Three university presidents faced congressional questioning on Tuesday over concerns of rising incidents of antisemitism on college campuses throughout the U.S.
The concerns come as tensions between Israel and Hamas remain high nearly two months after Hamas conducted a terror attack on Israel. Israel has responded with relentlessly bombing Gaza as Hamas continues to hold nearly 150 hostages.
Harvard President Claudine Gay, University of Pennsylvania President Liz Magill and Massachusetts Institute of Technology President Sally Kornbluth testified before the Committee on Education and the Workforce Tuesday. They were joined by Pamela Nadell, professor of history and Jewish studies at American University.
In late November, the Anti-Defamation League released results of a survey finding 73% of Jewish college students and 44% of non-Jewish students have experienced or witnessed antisemitism since the start of the school year. In a similar survey conducted in 2021, 32% of Jewish students said they had experienced antisemitism on college campuses.
“Jewish students are experiencing a wave of antisemitism unlike anything we’ve seen before, but shockingly, non-Jewish students barely see it,” said Jonathan A. Greenblatt, CEO of the Anti-Defamation League. "Since the Oct. 7 massacre in Israel, Jewish students feel increasingly threatened on campus — but college leaders are not doing enough to address this very real fear of antisemitism.”
Committee Chair Virginia Foxx, R-North Carolina, said now is the time for university presidents to address these incidents.
"Over the past several weeks, we’ve seen countless examples of antisemitic demonstrations on college campuses. Meanwhile, college administrators have largely stood by, allowing horrific rhetoric to fester and grow," said Foxx. "College and university presidents have a responsibility to foster and uphold a safe learning environment for their students and staff. Now is not a time for indecision or milquetoast statements. By holding this hearing, we are shining the spotlight on these campus leaders and demanding they take the appropriate action to stand strong against antisemitism."
While Foxx placed blame on colleges for fueling antisemitism, presidents defended their actions. While the presidents condemned antisemitism, they said their campuses also must balance free speech rights.
"We at Harvard reject antisemitism and denounce any trace of it on our campus or within our community. Harvard must provide firm leadership in the fight against antisemitism and hate speech even while preserving room for free expression and dissent.

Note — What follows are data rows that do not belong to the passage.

(** * AIRacing: track boundaries, membership test, sensors and steering

    A shallow embedding of [src/AIRacing.py].  The file holds two programs:
    the racing simulation (lines 1-280) and the boundary test (lines
    283-411), each with its own [Track] class.  The boundary geometry is
    written once over an abstract scalar type and used at two instances:
    the real numbers (exact arithmetic, where the general theorems are
    proved) and IEEE binary64 (where the code can be evaluated as it runs). *)

From Stdlib Require Import Reals Lra Lia ZArith List Bool.
From Stdlib Require Floats.PrimFloat.
Import ListNotations.

Set Implicit Arguments.

(** ** Outcomes of fallible code *)

(** What can go wrong in the modelled code: [inner[0]] on an empty list,
    a failure inside scipy's spline fit, and a division by zero, which numpy
    does not raise but answers with [inf] or [nan]. *)
Inductive error : Type :=
  | IndexError
  | SmoothingError
  | NonFinite.

Inductive res (A : Type) : Type :=
  | Ok (a : A)
  | Err (e : error).

Arguments Ok {A} a.
Arguments Err {A} e.

Definition bind {A B : Type} (m : res A) (k : A -> res B) : res B :=
  match m with
  | Ok a => k a
  | Err e => Err e
  end.

Notation "x <- m ;; k" := (bind m (fun x => k))
  (at level 61, m at next level, right associativity).
Notation "' pat <- m ;; k" := (bind m (fun x => match x with pat => k end))
  (at level 61, pat pattern, m at next level, right associativity).

(** ** Scalars *)

(** The arithmetic the boundary code uses on coordinates. *)
Class Scalar (F : Type) : Type := {
  zero : F;
  two : F;
  half : F;
  add : F -> F -> F;
  sub : F -> F -> F;
  mul : F -> F -> F;
  div : F -> F -> F;
  neg : F -> F;
  root : F -> F;
  ltb : F -> F -> bool;
  eqb : F -> F -> bool
}.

This is difficult work, and I admit that we have not always gotten it right. As Harvard’s President, I am personally responsible for confronting antisemitism with the urgency it demands," Gay said.

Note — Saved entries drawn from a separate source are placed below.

(* ===== verification/Prelude.v ===== *)
(** * A verification development of the e-commerce churn-prediction pipeline

    The repository is a linear batch pipeline written in Python/pandas:

    - [src/webscraping/ty_scrapping.py] scrapes product reviews into a CSV
      (review text, date, star rating recovered from a CSS padding value);
    - [src/scripts/base_metrics.py] ([LeakFreeProductPreparator]) parses the
      Turkish dates, drops undated reviews and builds one row of aggregate
      statistics per product ([create_product_features],
      [_calculate_review_velocity]);
    - [src/scripts/llm_extraction.py] ([LLMFeatureExtractor]) walks the
      product table, asks a language model for a sentiment summary of the
      100 most recent reviews of each product, and appends every successful
      answer, together with a risk label computed by [_calculate_risk_class],
      to a checkpoint CSV, so that a later run resumes where the previous one
      stopped ([_load_processed_products], [process_all_products],
      [_save_single_result]); [finalize_and_save] left-joins the checkpoint
      file onto the product table and labels every row again in batch with
      [create_risk_class];
    - [src/scripts/train_model.py] trains a gradient-boosted classifier on
      the labelled table.

    ** Files of the development (in dependency order)

    - [Prelude] (this file): the result type of Python code that may raise
      ([pyres], with the exceptions the modelled code can raise), its
      notation in [churn_scope], the byte-level string helpers the
      components share ([str.strip] as [py_strip], [\s*] as [skip_ws],
      [startswith] as [strip_prefix], digits), Python's slice [l[:n]]
      ([py_head]), [py_mapM] (a loop that stops at the first exception),
      the shared list lemmas, the hint database [churn] and the tactics.
    - [PyValue]: the dynamic values a pandas cell or a JSON field can hold
      ([PyVal]: None, NaN, bool, number, string, container), Python's
      comparisons on them ([==], [<=], [>=], [<] with their [TypeError]s),
      [dict.get], pandas' [row[key]] ([KeyError] on a missing column), and
      the CSV round trip as an interface ([CsvCodec], a typeclass with its
      laws, discharged by a concrete pandas-like instance).
    - [Scraper] ([ty_scrapping.py], lines 27-69): [get_review_link],
      [extract_padding_value] (the regular expression as a matcher, then
      [float]) and [closest_star_from_padding] ([min] with a key over
      [PADDING_TO_STAR]); theorems: the star is the nearest key's, the
      padding of a rendered style is read back exactly.
    - [BaseMetrics] ([base_metrics.py], lines 51-100): the review store and
      the per-product aggregate row ([create_product_features],
      [_calculate_review_velocity]); theorems: one row per product name,
      the counts partition the reviews, rating shares, velocity and
      extreme bounds, the [IndexError] of a nameless review.
    - [DateParse] ([base_metrics.py] lines 24-49, its copy
      [llm_extraction.py] lines 38-59): [convert_date] (month names by
      [str.replace], then [pd.to_datetime] with [%d %B %Y]: the strptime
      expression, the calendar and the [Timestamp] range) and
      [parse_turkish_dates]; theorems: a rendered date parses back to its
      day number, invalid or out-of-range dates drop the review, day
      numbers are chronological, the replacement's fuel suffices.
    - [RiskClassifier] ([llm_extraction.py] lines 72-118 and 341-373): the
      rule engine at both call sites ([_calculate_risk_class] on the LLM's
      dict, [classify_product] on a merged row), the abstract classifier of
      the specification ([classify]); theorems: refinement, agreement of
      the two call sites, ranges and error cases.
    - [BatchRunner] ([llm_extraction.py] lines 20-315 and 447-459): the
      checkpointed runner as explicit state passing over [RunnerState]
      (processed set, checkpoint file, event trace), each step returning
      the exception that ends the run, and the prompt (the review lines
      between the exact instruction text of the f-string); theorems: one
      row per product over any sequence of runs, a save precedes the next
      call, reruns are no-ops, a failed call is retried, every reviewed
      product is saved.
    - [ReportMerge] ([llm_extraction.py] lines 317-419): pandas' left merge
      with suffixes, [create_risk_class] and [finalize_and_save]; theorems:
      one row per product, the final label is the checkpointed one, an
      unprocessed product is labelled Healthy, a missing column aborts.
    - [Train] ([train_model.py] lines 35-61): the feature preparation on a
      table with typed columns; theorems: the type of [X] (numbers only),
      an [object] column becomes an indicator of the value 1, the
      [KeyError] of a missing column.
    - [ReviewPage] ([ty_scrapping.py] lines 91-267): the product loop of
      the scraper against a browser interface, the scroll loop and the CSV
      append; theorems: header and row order of the output file, the
      header lost after an empty first page, the scroll bound, a scraped
      date parses back.
    - [Pipeline] ([base_metrics.py] lines 118-133 and [llm_extraction.py]
      lines 447-462): the two entry points composed on one review CSV
      ([base_metrics_main], [llm_main]); theorem: the final table has one
      row per product whose reviews have a parsable date, in order of
      first appearance.
    - [Evaluate] ([train_model.py] lines 71-226): the
      script after the feature preparation, each sklearn, imblearn or
      XGBoost call modelled by what the library computes at the
      script's arguments: the stratified split's sizes and checks, SMOTE's
      class counts and neighbour check, the balanced sample weights,
      XGBoost's label check, accuracy, weighted F1, the report's label
      check, the confusion matrix and its cell loop, the wrong
      predictions ([train_evaluate] composes them, in the script's order),
      the feature-importance table with its descending sort
      ([importance_frame], [sort_by_importance]) and the SHAP loop's
      per-class selection and files ([shap_for_class], [shap_plots]);
      theorems: too few products per class stop the split, SMOTE balances
      the classes and a small minority class stops it, the sample weights
      are all 1, the printed scores agree, only [ValueError] escapes.
    - [TrainScript] ([train_model.py] lines 30-226): [Train] and
      [Evaluate] composed as the script runs them, with the labels taken
      from 'Risk_Class' and the product names looked up at line 214;
      lemmas: the script stops only with [KeyError] or [ValueError], its
      fitted weights are all 1, and it runs to the end on a table of
      twelve products; theorem: the importance table lists the seven
      features once each, by non-increasing importance.
    - [Handover] (lines 19-24 of [train_model.py], 121-126 of
      [base_metrics.py], 438-445 of [llm_extraction.py], 15-21 of
      [ty_scrapping.py]): how the scripts hand files to each other. Each
      one computes its paths from [__file__] with [os.path.dirname] and
      [os.path.join], modelled as posixpath computes them on strings
      ([py_dirname], [py_join]); the checkout location is a variable
      [repo]. Theorems: for every [repo] each script reads the file the
      previous one writes and the pipeline's files are distinct; the
      scraper's CSV is read by no script, and its columns lack the
      'duzeltilmis_yorum' the extractor reads.

    ** Bounds and fuel

    [str.replace] is a scan with fuel, given the length of the string:
    each step consumes at least one byte ([DateParse.replace_fuel_enough]).
    The scroll loop runs on fuel [MAX_TOTAL_SCROLL_ATTEMPTS] = 50, the
    bound of its own [while] test ([ReviewPage.scroll_loop_spec]). All
    other loops are structural recursions on lists.

    ** What is not modelled

    The network call to the language model and [json.loads] (an
    interface: any function from prompts to answers), pandas' CSV parser
    (an interface with laws, and a table with typed columns for the
    training script), the browser (what Selenium finds on a page is the
    input of [ReviewPage]), Python's [float] on arbitrary text (a
    parameter), the rows the stratified split draws and the rows SMOTE
    generates (random; parameters of [Evaluate]), XGBoost's training and
    predictions and importances (parameters), the SHAP explainer's values
    (an input of [shap_plots]), the plots, [os.makedirs], the Chrome
    options, sleeps and prints: they are libraries or I/O the sources only
    call. The importance sort is a stable merge sort; numpy's vectorised
    argsort may order rows of equal importance differently, so the
    theorems only use that the result is a permutation by non-increasing
    importance. Floating-point numbers
    are exact rationals [Q]; every comparison the code makes is against a
    small integer constant, for which float and rational comparison agree
    on every value that a JSON literal or a CSV cell denotes exactly, and
    the balanced weights [n / (k * m)] with [n = k * m] are exactly [1.0]
    in floating point too. Text is bytes: [\d], [\s] and [.lower()] are
    their ASCII cases. *)

From stdpp Require Export base gmap strings list.
From Stdlib Require Export ZArith QArith.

Last month, the Biden administration sent a letter to colleges reminding them of their legal obligations under Title VI of the Civil Rights Act of 1964. Title VI says schools must provide an environment free from discrimination based on race, color or national origin.

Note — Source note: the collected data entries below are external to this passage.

Definition year_digits (y : Z) : list Ascii.ascii :=
  [digit_char (Z.to_nat (y / 1000)); digit_char (Z.to_nat (y / 100 mod 10));
   digit_char (Z.to_nat (y / 10 mod 10)); digit_char (Z.to_nat (y mod 10))].

Definition tr_month_name (m : Z) : string := nth (Z.to_nat (m - 1)) (map fst month_mapping) "".
Definition en_month_name (m : Z) : string := nth (Z.to_nat (m - 1)) (map snd month_mapping) "".

(** The date of a review as the page shows it, e.g. [5 Mayıs 2024]. *)
Definition render_tr_date (d m y : Z) : string :=
  String.string_of_list_ascii
    (day_digits d ++ " "%char :: bytes (tr_month_name m) ++ " "%char :: year_digits y).

(** ** Lemmas on [str.replace] *)

Lemma replace_fuel_le old new f1 f2 l :
  old <> [] -> (length l <= f1)%nat -> (length l <= f2)%nat ->
  replace_fuel old new f1 l = replace_fuel old new f2 l.
Proof.
  intros Hold. revert f2 l. induction f1 as [| f1 IH]; intros f2 l H1 H2.
  - destruct l; [by destruct f2 | simpl in H1; lia].
  - destruct f2 as [| f2]; [destruct l; [done | simpl in H2; lia] |].
    destruct l as [| c l]; [done |]. cbn [replace_fuel].
    destruct (strip_prefix old (c :: l)) as [rest |] eqn:E.
    + apply strip_prefix_Some in E. destruct old as [| o old]; [done |].
      simplify_eq/=. rewrite length_app in H1, H2. f_equal. apply IH; lia.
    + simpl in H1, H2. f_equal. apply IH; lia.
Qed.

Lemma replace_list_nonempty old new l :
  old <> [] -> replace_list old new l = replace_fuel old new (length l) l.
Proof. by destruct old. Qed.

Lemma replace_list_match old new l rest :
  old <> [] -> strip_prefix old l = Some rest ->
  replace_list old new l = new ++ replace_list old new rest.
Proof.
  intros Hold E. rewrite !replace_list_nonempty by done.
  pose proof (strip_prefix_Some _ _ _ E) as ->.
  destruct old as [| o old]; [done |]. cbn [app length replace_fuel].
  change (o :: old ++ rest) with ((o :: old) ++ rest). rewrite strip_prefix_app. f_equal.
  apply replace_fuel_le; [done | rewrite length_app; lia | done].
Qed.

Lemma replace_list_skip old new c l :
  old <> [] -> strip_prefix old (c :: l) = None ->
  replace_list old new (c :: l) = c :: replace_list old new l.
Proof. intros Hold E. rewrite !replace_list_nonempty by done. cbn [length replace_fuel]. by rewrite E. Qed.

“The rise of reports of hate incidents on our college campuses in the wake of the Israel-Hamas conflict is deeply traumatic for students and should be alarming to all Americans. Antisemitism, Islamophobia, and all other forms of hatred go against everything we stand for as a nation,” said Secretary of Education Miguel Cardona. “The Biden-Harris administration is committed to upholding the civil rights of students of all backgrounds, including students who are, or who are perceived to be, Jewish, Israeli, Muslim, Arab, or Palestinian or of any other shared ancestry."